For the Voice, Nick Anderman profiles the band, which ended up having to flee Iraq for Damascus and then Istanbul.
For indieWIRE, Benjamin Crossley-Marra looks into the recent wavelet of underground film festivals shuttering up (e.g., Brooklyn's and Cinematexas last year): "[T]he organizers of these festivals claim that this in no way marks the death of anti-institutional filmmaking or distribution, but is actually part of an evolution in the cinematic landscape. They point out that new media technologies have afforded filmmakers countless opportunities in unregulated self-distribution and larger festivals have sprung up in recent years like SXSW, Slamdance and Tribeca, which are programming more and more experimental works."
"There's little doubt that, between the Internet and the DVD market, it's easier to see the kinds of films that, just a few years ago, were dependent on festivals such as NY Underground for any exposure at all," notes Phil Nugent comments at ScreenGrab. "[T]he announcement that this year's festival is the 'final' one is meant to carry a message: this isn't as essential as it once was."
Updates: Reeler ST VanAirsdale talks with Killian and McGarry about their new project will be Migrating Forms.
Online viewing tips. At Rhizome, Lauren Cornell and Ceci Moss: "For readers outside of the New York area, be sure to check out the inventive and hilarious series of trailers commissioned for the festival - and also available online - by Michael Bell-Smith, Peggy Ahwesh, Jim Finn, Ben Coonley and Ewa Einhorn."
"Times change, and whatever local transgressive spirit that might have fueled a downtown Manhattan arts event in the mid-90s has now been apparently fully squashed by the area's total, generally dispiriting gentrification," writes Karina Longworth in the SpoutBlog.
More on Heavy Metal in Baghdad from Leonard Pierce at ScreenGrab.
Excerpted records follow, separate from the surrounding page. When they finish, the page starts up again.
Definition zero_core : core := Core 0 0 0 0 0 0 0 0.
Definition power_on : kernel board :=
  let h := Heap blank 0 0 in
  let v := Vmm (Pmm [] None 0 0) (λ _, 0) 0x1000 0 sample_off [] in
  let c := Cpu (Intr no_gates 0x81 (Acpi 0 0 0 0 0) (Board 0 0 (λ _, 0))) 0 0 0 0 0 0 0 0 (λ _, zero_core) in
  let p := Procs h v (λ _, Thread (entry_frame 0 0) 0 0 0) (λ _, Process (λ _, 0) 0 0 0 0 0 0 0) no_queues 0 1 in
  Kernel (Smp (Sched p c no_queues 0 0) initial_gdt 0 0 0 0 (λ _, 0) (λ _, 0))
    (Console (Screen None 0 0) (λ _, 0) (λ _, 0))
    (Nic h v c (λ _, PciDevice 0 [] 0 0 0 0) 0 0 0 (λ _, 0) 0 0 0 (λ _, 0))
    (Vfs h (BMem (λ _, 0)) (λ _, zero_vnode) 0).

Notation boot_run := (_start sample_rom sample_off sample_loader sample_image 100 0).

(** On this machine, whose first seven frames are reserved, the address spaces
    of the first process and of the second core are one frame, the one that
    holds the heap's control block. *)
Example boot_overlap : match boot_run power_on with
  | Done (_, s) =>
      let ps := sprocs (msched (ksmp s)) in
      let p := running_process (corelist (kcpu s) 0) in
      vaddrsp (process_at ps p) = tlsf_ctx (kheap ps) ∧ extra_argument (ksmp s) 1 = tlsf_ctx (kheap ps) ∧
      rip (tf (thread_at ps (running_thread (process_at ps p)))) = a_idle sample_image ∧
      idt (irqs (kcpu s)) 0x2B = make_gate (a_nic_isr sample_image) IDT_INT_GATE_FLAGS
  | _ => False
  end.
Proof. vm_compute. split_and!; reflexivity. Qed.

Lemma boot_completes : is_done (boot_run power_on) = true.
Proof. pose proof boot_overlap as Hrun. by destruct (boot_run power_on) as [[u s]| | |]. Qed.

Example boot_gates_witness : ∃ u s', boot_run power_on = Done (u, s') ∧
  timer_vector (kcpu s') = 0x82 ∧ next_vector (irqs (kcpu s')) = 0x83.
Proof.
  pose proof (boot_gates sample_rom sample_off sample_loader sample_image 100 0 power_on no_gates eq_refl) as Hg.
  destruct (wlp_done _ _ _ Hg boot_completes) as (u & s' & Hrun & _ & Ht & Hn & _).
  exists u, s'. exact (conj Hrun (conj Ht Hn)).
Defined.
Update, 4/4: "Over the years the fest has been the nation's premier landing zone for every type of film no one else would show: screaming punk sci-fi, optical abstractions, found-footage statements, transgressive fiction features, counter-culture homage, post-Waters camp, video installations, ageless-teen rebellion, radical politics and what have you," writes Michael Atkinson for the IFC. "It's been a sack full of fighting rats every year as festival dockets go, but that's been part of the festival's charm and, frankly, its necessity, abetting and fueling as it has an entire secret film culture that has always had a hard time finding screens, and will now find times only tougher."